§ **TASK INSTRUCTIONS**
Two lines mark the range in the entries below: the one holding "Lemma User_init_typed data" and the one holding "intros Hid Hname Hemail Husers Haddress.". Set down those two and all lines between them, exactly.

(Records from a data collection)

(** X12.  The soft delete keeps the row: after [deleteUser] the user is
    still found by id, now inactive; the user count is unchanged and the
    count of active users drops by one exactly when the user was active;
    deleting the same user again succeeds and changes nothing. *)
Theorem soft_delete_keeps_the_row (w : World) (id : string) (e : User.t)
    (w1 : World) :
  deleteUser id w = (Ok e, w1) ->
  User.isActive e = false
  /\ fst (findUserById id w1) = Ok (Some e)
  /\ fst (countUsers w1) = fst (countUsers w)
  /\ (exists e0,
        find (fun u => String.eqb (User.id u) id) (users (db w)) = Some e0
        /\ fst (countActiveUsers w1)
           = Ok (countRows (fun u => Bool.eqb (User.isActive u) true)
                   (users (db w))
                 - Z.b2z (User.isActive e0)))
  /\ fst (deleteUser id w1) = Ok e
  /\ db (snd (deleteUser id w1)) = db w1.
Proof.
  unfold deleteUser.
  set (p := fun u : User.t => String.eqb (User.id u) id).
  set (f := fun u : User.t => User.mk _ _ _ _ _ _ _ _ false _).
  intros Hdel.
  destruct (update_db userD p f w) as [Hd Hr].
  rewrite Hdel in Hd, Hr. cbn [fst snd table userD] in Hd, Hr.
  destruct (find p (users (db w))) as [e0|] eqn:Hf; [|discriminate].
  injection Hr as ->.
  assert (Hf1 : find p (users (db w1)) = Some (f e0)).
  { rewrite Hd. cbn [setTable userD users].
    now apply (find_patchFirst p f (fun _ => eq_refl)). }
  repeat apply conj.
  - reflexivity.
  - unfold findUserById. run. fold p. now rewrite Hf1.
  - unfold countUsers. run. rewrite Hd. cbn [setTable userD users].
    now rewrite !countRows_whereAll, length_patchFirst.
  - exists e0. split; [reflexivity|].
    unfold countActiveUsers. run. rewrite Hd. cbn [setTable userD users].
    rewrite (countRows_patchFirst p _ f _ e0 Hf). f_equal. cbn.
    destruct (User.isActive e0); cbn; lia.
  - destruct (update_db userD p f w1) as [_ Hr1].
    cbn [table userD] in Hr1. rewrite Hf1 in Hr1. exact Hr1.
  - destruct (update_db userD p f w1) as [Hd1 _].
    cbn [table userD] in Hd1. rewrite Hf1 in Hd1. rewrite Hd1.
    rewrite (patchFirst_fixed p f _ _ Hf1 eq_refl). apply userD_same.
Qed.

(** X12 at an active user. *)
Lemma soft_delete_keeps_the_row_witness :
  fst (findUserById "u1" (snd (deleteUser "u1" sampleWorld)))
  = Ok (Some (User.mk "u1" "alice@example.com" "hash" "Alice" "Archer" "r1"
                None None false 10)).
Proof.
  refine (proj1 (proj2 (soft_delete_keeps_the_row sampleWorld "u1"
                          _ _ eq_refl))).
Defined.

(** ** What a listing can return *)

Lemma in_skipn {R} (x : R) n l : In x (skipn n l) -> In x l.
Proof.
  intros H. rewrite <- (firstn_skipn n l). apply in_or_app. now right.
Qed.

Lemma in_window {R} sk k (l : list R) x : In x (window sk k l) -> In x l.
Proof.
  unfold window. destruct (k <? 0); intros H.
  - apply in_rev. apply in_rev in H. now apply in_firstn, in_skipn in H.
  - now apply in_firstn, in_skipn in H.
Qed.

Lemma findMany_sound {R} (d : Delegate R) wh key sk tk w x :
  In x (listed (fst (findMany d wh key sk tk w))) ->
  wh x = true /\ In x (table d (db w)).
Proof.
  unfold findMany. run.
  assert (Hrows : In x (sortDesc key (filter wh (table d (db w)))) ->
                  wh x = true /\ In x (table d (db w))).
  { intros H. apply (Permutation_in _ (sortDesc_perm _ _)) in H.
    apply filter_In in H. tauto. }
  destruct sk as [sk|], tk as [tk|]; cbn [listed fst];
    try (destruct (_ <? 0); cbn [listed fst]); try (intros []);
    intros H; apply Hrows;
    first [exact H | now apply in_window in H | now apply in_skipn in H].
Qed.

Lemma page_items {R} (d : Delegate R) wh key sk tk
    (k : list R -> M (Page R)) w :
  (forall rows w', resultItems (fst (k rows w')) = rows) ->
  resultItems (fst (bind (findMany d wh key sk tk) k w))
  = listed (fst (findMany d wh key sk tk w)).
Proof.
  intros Hk. unfold bind.
  destruct (findMany d wh key sk tk w) as [[rows|err] w']; cbn; auto.
Qed.

Lemma whereStringField_sound {R} (wh : R -> bool) f column r :
  whereStringField wh f column r = true ->
  wh r = true /\ (forall v, f = Some v -> v <> "" -> column r = v).
Proof.
  unfold whereStringField, truthy, whereAnd.
  destruct f as [v|]; [|intros ->; split; [reflexivity | discriminate]].
  destruct (String.eqb v "") eqn:Hv; cbn.
  - apply String.eqb_eq in Hv. intros ->. split; [reflexivity|].
    intros ? [= <-]. contradiction.
  - intros H. apply andb_true_iff in H as [-> H]. split; [reflexivity|].
    intros ? [= <-] _. now apply String.eqb_eq.
Qed.

Lemma pageOfMatching_sound {R} (key : R -> Z) (matches : R -> bool)
    (t : list R) (p L : Z) x :
  In x (resultItems (pageOfMatching key matches t p L)) ->
  matches x = true /\ In x t.
Proof.
  unfold pageOfMatching. destruct (_ <? 0); cbn; [intros []|].
  intros H. apply in_window in H.
  apply (Permutation_in _ (sortDesc_perm _ _)) in H.
  apply filter_In in H. tauto.
Qed.

Lemma getUsers_defaults (page limit : option Z) filters w :
  getUsers page limit filters w
  = getUsers (Some (defaultTo 1 page)) (Some (defaultTo 10 limit)) filters w.
Proof. reflexivity. Qed.
Lemma cache_image_marks (p : string) (s : scan_state) :
  exists s', cache_image p s = Done tt s' /\
    load_marks (console (sio s')) = load_marks (console (sio s)) ++ load_mark p /\
    heap s' = heap s ++ load_array p.
Proof.
  unfold cache_image, load_mark, load_array, normalized. rewrite load_image_value.
  pose proof (load_image_marks p (negb tqdm) (sio s)) as Hm.
  destruct (preprocess_image (load_value p) default_size) as [a|e].
  - eexists. split; [reflexivity|]. destruct tqdm; cbn [print alloc cache_store set_sio sio heap emit console].
    + rewrite load_marks_app, Hm. split; reflexivity.
    + rewrite Hm, app_nil_r. split; reflexivity.
  - eexists. split; [reflexivity|]. cbn [print set_sio sio heap emit console].
    rewrite load_marks_app, Hm, app_nil_r. split; reflexivity.
Qed.

Lemma load_loop_marks (files : list string) (s : scan_state) :
  exists s', for_each files cache_image s = Done tt s' /\
    load_marks (console (sio s')) = load_marks (console (sio s)) ++ flat_map load_mark files /\
    heap s' = heap s ++ flat_map load_array files.
Proof.
  revert s. induction files as [|p files IH]; intros s.
  - exists s. cbn. rewrite !app_nil_r. repeat split.
  - destruct (cache_image_marks p s) as (s1 & E1 & Hm1 & Hh1).
    destruct (IH s1) as (s' & E' & Hm' & Hh').
    exists s'. cbn [for_each flat_map]. rewrite (bind_done _ _ _ _ _ E1), E'.
    rewrite Hm', Hm1, Hh', Hh1, <- !app_assoc. repeat split.
Qed.

End LoadMarks.

(** X15.  The load loop handles every candidate file exactly once, in the
    order of the list: a file that normalizes gets one new array, and with
    the progress-bar library one advance of the load bar; a file that does
    not gets one error message and no advance of the bar; the loop never
    raises. *)
Theorem load_loop_marks_each_file_once `{W : World} (files : list string) (s : io) :
  exists s1,
    load_phase files (enter s) = Done tt s1 /\
    load_marks (console (sio s1)) = load_marks (console s) ++ flat_map load_mark files /\
    heap s1 = flat_map load_array files /\
    length (heap s1) + length (List.filter (fun p => negb (is_ok (normalized p))) files)
    = length files.
Proof.
  unfold load_phase.
  destruct (load_loop_marks files (print (if tqdm then LoadBarOpen files else LoadBanner)
                                     (enter s))) as (s1 & E & Hm & Hh).
  assert (Hm0 : load_marks (console (sio (print (if tqdm then LoadBarOpen files else LoadBanner)
                                            (enter s)))) = load_marks (console s)).
  { cbn [print sio emit console enter]. rewrite load_marks_app.
    destruct tqdm; apply app_nil_r. }
  assert (Hcount : length (flat_map load_array files)
                   + length (List.filter (fun p => negb (is_ok (normalized p))) files)
                   = length files).
  { clear. induction files as [|p files IH]; [reflexivity|].
    cbn [flat_map List.filter length]. rewrite length_app. unfold load_array at 1.
    destruct (normalized p); cbn [is_ok negb length]; lia. }
  cbn [enter heap app] in Hh. rewrite Hm0 in Hm.
  unfold bind at 1, exec at 1. unfold bind at 1. rewrite E.
  destruct tqdm.
  - eexists. split; [reflexivity|]. cbn [print sio emit console heap].
    rewrite load_marks_app, Hm, Hh, app_nil_r. repeat split. exact Hcount.
  - exists s1. split; [reflexivity|]. rewrite Hm, Hh. repeat split. exact Hcount.
Qed.

(** ** Shapes after reconciliation *)

(** X16.  When [cv2.resize] returns an array of the requested size, the
    reconciliation of two single-channel images leaves the second operand
    with the shape of the first, so the metric is called on two images of
    equal shape; the second operand is passed on untouched when the
    shapes are equal already. *)
Theorem reconcile_gives_equal_shapes `{W : World} (img1 img2 reconciled : ndarray)
    (height width : nat) :
  (forall a w h b, cv2_resize a (w, h) = Ok b -> shape b = h :: w :: drop 2 (shape a)) ->
  shape img1 = [height; width] -> length (shape img2) = 2 ->
  reconcile_shape img1 img2 = Ok reconciled ->
  shape reconciled = shape img1 /\
  (shape img1 = shape img2 -> reconciled = img2) /\
  (shape img1 <> shape img2 -> cv2_resize img2 (width, height) = Ok reconciled).
Proof.
  intros Hresize H1 H2 Hr. unfold reconcile_shape, resize_like in Hr.
  destruct (bool_decide (shape img1 = shape img2)) eqn:E.
  - apply bool_decide_eq_true in E. injection Hr as <-.
    split; [symmetry; exact E|]. split; [reflexivity | contradiction].
  - apply bool_decide_eq_false in E. rewrite H1 in Hr. cbn [lookup list_lookup] in Hr.
    split; [|split; [contradiction | intros _; exact Hr]].
    apply Hresize in Hr. rewrite Hr, H1.
    destruct (shape img2) as [|x [|y [|z l]]]; cbn in H2; try lia. reflexivity.
Qed.

Lemma reconcile_gives_equal_shapes_witness :
  shape (Toy.solid [2; 3] 255) = shape (Toy.solid [2; 3] 255) /\
  (shape (Toy.solid [2; 3] 255) = shape (Toy.solid [4; 4] 255) ->
   Toy.solid [2; 3] 255 = Toy.solid [4; 4] 255) /\
  (shape (Toy.solid [2; 3] 255) <> shape (Toy.solid [4; 4] 255) ->
   cv2_resize (World := Toy.world true) (Toy.solid [4; 4] 255) (3, 2)
   = Ok (Toy.solid [2; 3] 255)).
Proof.
  apply (reconcile_gives_equal_shapes (W := Toy.world true)
           (Toy.solid [2; 3] 255) (Toy.solid [4; 4] 255) (Toy.solid [2; 3] 255) 2 3).
  - exact toy_resize_shape.
  - reflexivity.
  - reflexivity.
  - reflexivity.
Defined.

(** ** The recent files after the load loop *)

Lemma last_n_short {A} (n : nat) (l : list A) : length l <= n -> last_n n l = l.
Proof. intros H. unfold last_n. replace (length l - n) with 0 by lia. reflexivity. Qed.
Definition numeric_id : gmap string value :=
  <["id" := VStr "123"]> (<["name" := VStr "Bad"]> (<["email" := VStr "x@example.com"]> ∅)).

(** ** Instances as objects

    An instance is an object on the Python heap.  It keeps its field values
    in its attribute dictionary, and every name bound to the instance sees
    that one dictionary.  The heap is the list of the attribute
    dictionaries allocated so far; a reference is an index into it.

    The class defines no operation of its own.  What a program can do with
    an instance is what [BaseModel] gives every model under the default
    configuration: read a field, assign a field, and serialize.  The class
    does not set [frozen] and does not ask for validation on assignment, so
    assigning to a field stores the value as it is. *)

Abbreviation ref := nat (only parsing).
Abbreviation heap := (list (gmap string value)) (only parsing).

Inductive construction : Type :=
| constructed (r : ref)
| raised (errors : list ErrorDetails).

(** Construction allocates the new instance after the existing objects;
    a failed construction allocates nothing. *)
Definition new_User (c : Coercions) (data : gmap string value) (h : heap)
  : construction * heap :=
  match User_init c data with
  | Ok u => (constructed (List.length h), h ++ [model_dump u])
  | ValidationError errors => (raised errors, h)
  end.

Definition getattr (r : ref) (f : field) (h : heap) : option value :=
  d ← h !! r; d !! field_name f.

Inductive operation : Type :=
| get_attribute (f : field)
| set_attribute (f : field) (v : value)
| dump.

Inductive response : Type :=
| attribute (v : option value)
| assigned
| mapping (d : gmap string value)
| no_object.

Definition perform (o : operation) (r : ref) (h : heap) : response * heap :=
  match h !! r with
  | None => (no_object, h)
  | Some d =>
      match o with
      | get_attribute f => (attribute (d !! field_name f), h)
      | set_attribute f v => (assigned, <[r := <[field_name f := v]> d]> h)
      | dump => (mapping d, h)
      end
  end.

(** The claim that nothing a program can do with an instance changes a
    field of it. *)
Definition never_mutated (c : Coercions) : Prop :=
  ∀ (data : gmap string value) (h : heap) r (o : operation) f,
    (new_User c data h).1 = constructed r →
    getattr r f (perform o r (new_User c data h).2).2
    = getattr r f (new_User c data h).2.

(** * Scenarios of the specification *)
Example run_A : User_init lax_v2 scenario_A = Ok (mkUser 1 "Ana" "ana@example.com" None None).
Proof. vm_compute. reflexivity. Qed.

Example run_B : User_init lax_v2 scenario_B
  = Ok (mkUser 2 "Bo" "bo@example.com" (Some ["x"; "y"]) (Some "Main St")).
Proof. vm_compute. reflexivity. Qed.

Example run_C : User_init lax_v2 scenario_C = ValidationError [mkError (at_field f_id) missing].
Proof. vm_compute. reflexivity. Qed.

Example run_D : User_init lax_v2 scenario_D = ValidationError [mkError (at_field f_id) type_mismatch].
Proof. vm_compute. reflexivity. Qed.

Example parse_ok : decimal_literal " -0123 " = Some (-123).
Proof. vm_compute. reflexivity. Qed.

Example parse_refused : decimal_literal "abc" = None ∧ decimal_literal "" = None.
Proof. vm_compute. done. Qed.

(** A number supplied for [name] is where the releases part. *)
Example number_as_name :
  let data := <["name" := VInt 7]> scenario_A in
  User_init lax_v1 data = Ok (mkUser 1 "7" "ana@example.com" None None)
  ∧ User_init lax_v2 data = ValidationError [mkError (at_field f_name) type_mismatch].
Proof. vm_compute. done. Qed.

(** Every failing field and list item is reported, in declaration order. *)
Example errors_collected :
  User_init lax_v2 (<["users" := VList [VStr "x"; VNone; VList []]]>
                    (<["address" := VList []]> scenario_C))
  = ValidationError [mkError (at_field f_id) missing;
                     mkError (at_item f_users 1) type_mismatch;
                     mkError (at_item f_users 2) type_mismatch;
                     mkError (at_field f_address) type_mismatch].
Proof. vm_compute. reflexivity. Qed.

(** * Properties of construction *)

Ltac unfold_validators :=
  unfold validate_id, validate_name, validate_email, validate_users,
    validate_address, validate_required, validate_optional in *;
  simpl field_name in *.

Section Construction.
Context (c : Coercions).
Implicit Types (data : gmap string value) (v : value) (f : field).

Lemma list_items_text f i (l : list string) :
  list_items c f i (VStr <$> l) = inr l.
Proof.
  revert i. induction l as [|s l IH]; intros i; simpl; [done|].
  by rewrite IH.
Qed.

(** Construction either builds the record from the five validated
    fields or raises every collected error. *)
Lemma User_init_cases data :
  (∃ i n e us a,
      validate_id c data = inr i ∧ validate_name c data = inr n ∧
      validate_email c data = inr e ∧ validate_users c data = inr us ∧
      validate_address c data = inr a ∧
      User_init c data = Ok (mkUser i n e us a))
  ∨ User_init c data = ValidationError (all_errors c data).
Proof.
  unfold User_init, all_errors.
  destruct (validate_id c data), (validate_name c data),
    (validate_email c data), (validate_users c data),
    (validate_address c data); eauto 12.
Qed.

Lemma User_init_Ok data i n e us a :
  validate_id c data = inr i → validate_name c data = inr n →
  validate_email c data = inr e → validate_users c data = inr us →
  validate_address c data = inr a →
  User_init c data = Ok (mkUser i n e us a).
Proof. unfold User_init. by intros -> -> -> -> ->. Qed.

Lemma field_errors_all f data e :
  e ∈ field_errors c f data → e ∈ all_errors c data.
Proof.
  unfold all_errors. destruct f; simpl; rewrite !elem_of_app; tauto.
Qed.

Lemma User_init_rejected f data e :
  e ∈ field_errors c f data →
  User_init c data = ValidationError (all_errors c data).
Proof.
  intros He. destruct (User_init_cases data) as [(i&n&em&us&a&H1&H2&H3&H4&H5&_)|]; [|done].
  destruct f; simpl in He;
    rewrite ?H1, ?H2, ?H3, ?H4, ?H5 in He; simpl in He; by apply elem_of_nil in He.
Qed.

Lemma missing_field_errors f data :
  required f = true → data !! field_name f = None →
  mkError (at_field f) missing ∈ field_errors c f data.
Proof.
  destruct f; try done; simpl; intros _ H;
    unfold validate_id, validate_name, validate_email, validate_required;
    simpl in *; rewrite H; simpl; apply list_elem_of_here.
Qed.

Lemma refused_field_errors f data v :
  required f = true → data !! field_name f = Some v → coercible c f v = false →
  mkError (at_field f) type_mismatch ∈ field_errors c f data.
Proof.
  destruct f; try done; simpl; intros _ H Hc;
    unfold validate_id, validate_name, validate_email, validate_required;
    simpl in *; rewrite H;
    apply bool_decide_eq_false in Hc;
    [destruct (int_validator c v) eqn:E | destruct (str_validator c v) eqn:E
     | destruct (str_validator c v) eqn:E];
    simpl; first [by destruct Hc; eauto | apply list_elem_of_here].
Qed.

(** Construction looks at the five declared keys only. *)
Lemma User_init_ext data data' :
  (∀ f, data !! field_name f = data' !! field_name f) →
  User_init c data = User_init c data'.
Proof.
  intros H. unfold User_init, validate_id, validate_name, validate_email,
    validate_users, validate_address, validate_required, validate_optional.
  by rewrite (H f_id), (H f_name), (H f_email), (H f_users), (H f_address).
Qed.

(** Well-typed values pass every validator unchanged. *)
Lemma User_init_typed data i n e us a :
  data !! "id" = Some (VInt i) →
  data !! "name" = Some (VStr n) →
  data !! "email" = Some (VStr e) →
  data !! "users" = (λ l, VList (VStr <$> l)) <$> us →
  data !! "address" = VStr <$> a →
  User_init c data = Ok (mkUser i n e us a).
Proof.
  intros Hid Hname Hemail Husers Haddress.
  apply User_init_Ok; unfold_validators.
  - by rewrite Hid.
  - by rewrite Hname.
  - by rewrite Hemail.
  - rewrite Husers. destruct us as [l|]; simpl; [|done].
    by rewrite list_items_text.
  - rewrite Haddress. by destruct a.
Qed.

§ **RESPONSE BELOW**
Lemma User_init_typed data i n e us a :
  data !! "id" = Some (VInt i) →
  data !! "name" = Some (VStr n) →
  data !! "email" = Some (VStr e) →
  data !! "users" = (λ l, VList (VStr <$> l)) <$> us →
  data !! "address" = VStr <$> a →
  User_init c data = Ok (mkUser i n e us a).
Proof.
  intros Hid Hname Hemail Husers Haddress.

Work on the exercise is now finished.